Pour les eurodéputés de la Gauche unitaire « le 7 septembre 2016, le gouvernement français a décidé d’envoyer le deuxième régiment de parachutistes à Libreville, officiellement pour protéger les ressortissants français ; considérant qu’un nouvel accord a été signé en 2010 stipulant que «  les forces françaises stationnées ont la faculté de circuler sur le territoire de la République gabonaise, y compris dans sa mer territoriale et son espace aérien. La liberté de déplacement dans les eaux territoriales gabonaises comprend notamment l’arrêt et le mouillage en toutes circonstances  ».

La proposition de résolution nous éclaire davantage sur l’appui militaire de la France au régime d’AliBongo Ondimba qui explicite la dépravation de l’intégrité et de la souveraineté territoriale du Gabon.
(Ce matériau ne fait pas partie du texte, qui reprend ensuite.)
(* ===== verification/Message.v ===== *)
(** * Message: the messages between the nodes

    Models the messages of [plugins/common/hostnet777.c]: [hostnet777_sendmsg] up to the
    socket, with [hostnet777_encode], and [hostnet777_decrypt] with [hostnet777_decode].
    A message is packed by the arithmetic coder, signed, put behind the envelope and, for
    a known sender and receiver, sealed in a box.  Random bytes, the time and what the
    stack holds are arguments. *)

From S2P Require Import Prelude Cards Keys Bits Field25519 Ladder Stream Ramcoder Coding Salsa Poly1305 Concrete Tweet Box Signature.

(** ** The code *)

Definition crypto_box_NONCEBYTES : Z := 24.
Definition crypto_box_ZEROBYTES : Z := 32.

(** The first eight bytes as a number. *)
Definition txid (x : bits256) : Z := le_int (take 8 x).

(** The seed of the coder: bits for the ASCII codes of the hexadecimal digits. *)
Definition message_seed : option (list Z) :=
  seed ← for_ (fun i seed => SETBIT seed 0 i) 48 10 (replicate 32 0);
  for_ (fun i seed => SETBIT seed 0 i) 97 6 seed.

(** What the receiver unpacks from the [len] bytes at [buf]. *)
Definition unpack_message (H : HUFF) (buf : list Z) (len : Z) (dest : list Z) (maxlen : Z) : option (list Z * Z) :=
  seed ← message_seed;
  let hp := _init_HUFF H len (take (Z.to_nat len) buf) <| hp_endpos := u32 (Z.shiftl len 3) |> in
  '(_, _, dest, newlen) ← ramcoder_decoder None true dest maxlen hp seed;
  Some (dest, newlen).

Section Messages.
Context `{AccountOps}.

(** The allocated packet and [*cipherlenp]; [nonce] are the random bytes. *)
Definition hostnet777_encode (str : list Z) (len : Z) (destpubkey myprivkey mypubkey : bits256) (senderbits : Z) (sig : bits256) (timestamp : Z)
    (nonce : list Z) : option (list Z * Z) :=
  let destbits := if decide (destpubkey = GENESIS_PUBKEY) then 0 else acct777_nxt64bits destpubkey in
  let totalsize := s32 (len + 52) in
  let buf := replicate (Z.to_nat (totalsize + 88)) 0 in
  let cipher := replicate (Z.to_nat (totalsize + 88)) 0 in
  '(_, cipher, hdrlen) ← hostnet777_serialize false (mk_envelope (le_bytes 8 destbits) mypubkey (le_bytes 8 senderbits) (le_bytes 4 timestamp) sig) cipher;
  let totalsize := if senderbits =? 0 then totalsize else s32 (totalsize + 32) in
  if negb (destbits =? 0) && negb (senderbits =? 0) then
    cipher ← memcpy cipher hdrlen nonce 0 crypto_box_NONCEBYTES;
    let at_ := hdrlen + crypto_box_NONCEBYTES in
    cipher ← memset cipher at_ 0 (len + crypto_box_ZEROBYTES);
    buf ← memset buf 0 0 crypto_box_ZEROBYTES;
    buf ← memcpy buf crypto_box_ZEROBYTES str 0 len;
    '(_, box) ← crypto_box (drop (Z.to_nat at_) cipher) buf (len + crypto_box_ZEROBYTES) nonce destpubkey myprivkey;
    Some (take (Z.to_nat at_) cipher ++ box, s32 (totalsize + (crypto_box_NONCEBYTES + crypto_box_ZEROBYTES)))
  else
    cipher ← memcpy cipher hdrlen str 0 len; Some (cipher, totalsize).

(** The result, the fields of the envelope, [str] and [*lenp]; [e] is what the objects
    of the fields held. *)
Definition hostnet777_decode (e : envelope) (str cipher : list Z) (len : Z) (myprivkey : bits256) : option (Z * envelope * list Z * Z) :=
  '(e, cipher, hdrlen) ← hostnet777_serialize true e cipher;
  let rest := drop (Z.to_nat hdrlen) cipher in
  let n := len - hdrlen in
  if negb (le_int (e_destbits e) =? 0) && negb (le_int (e_senderbits e) =? 0) then
    let nonce := take (Z.to_nat crypto_box_NONCEBYTES) rest in
    let c := drop (Z.to_nat crypto_box_NONCEBYTES) rest in
    let n := n - crypto_box_NONCEBYTES in
    '(err, str) ← crypto_box_open str c n nonce (e_senderpub e) myprivkey;
    str ← for_ (fun i str => x ← aget str (i + crypto_box_ZEROBYTES); aset str i x) 0 (Z.to_nat (n - crypto_box_ZEROBYTES)) str;
    Some (err, e, str, n - crypto_box_ZEROBYTES)
  else str ← memcpy str 0 rest 0 n; Some (0, e, str, len).

(** The result, [*senderpubp], [*senderbitsp], [*timestampp] and [dest]. *)
Definition hostnet777_decrypt (H : HUFF) (junk : bits256) (e0 e1 : envelope) (mypriv mypub : bits256) (dest : list Z) (maxlen : Z) (src : list Z) (len : Z)
    : option (Z * bits256 * Z * Z * list Z) :=
  let my64bits := acct777_nxt64bits mypub in
  let buf := replicate (Z.to_nat maxlen) 0 in
  '(e, src, _) ← hostnet777_serialize true e0 src;
  let destbits := le_int (e_destbits e) in
  let senderbits := le_int (e_senderbits e) in
  if negb (destbits =? 0) && negb (my64bits =? destbits) && negb (destbits =? acct777_nxt64bits GENESIS_PUBKEY) then
    Some (-1, e_senderpub e, 0, le_int (e_timestamp e), dest)
  else
    '(err, e1, buf, len) ← hostnet777_decode e1 buf src len mypriv;
    if err =? 0 then
      '(dest, newlen) ← unpack_message H buf len dest maxlen;
      if negb (senderbits =? 0) && negb (txid (e_senderpub e) =? 0) then
        let msgpriv := if destbits =? 0 then GENESIS_PRIVKEY else mypriv in
        (* a wrong signature is only printed *)
        _ ← acct777_sign junk msgpriv (e_senderpub e) (le_int (e_timestamp e1)) dest newlen;
        Some (newlen, e_senderpub e, senderbits, le_int (e_timestamp e1), dest)
      else Some (newlen, e_senderpub e, 0, le_int (e_timestamp e1), dest)
    else Some (-1, e_senderpub e, 0, le_int (e_timestamp e1), dest).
Car l’accord stipule : « qu’aucune taxe ni loyer n’est par ailleurs demandé aux Forces françaises au Gabon, à l’inverse de ce qu’il est de coutume dans la plupart des pays ; considérant que l’accord consacre aussi une totale impunité des militaires français en poste au Gabon, même si ces derniers entraînent la mort pendant leur activité. Et que l’ombre de la France a toujours plané sur son ancienne colonie ; considérant que les accords de coopération économique signés en juillet 1960, un mois avant l’indépendance. »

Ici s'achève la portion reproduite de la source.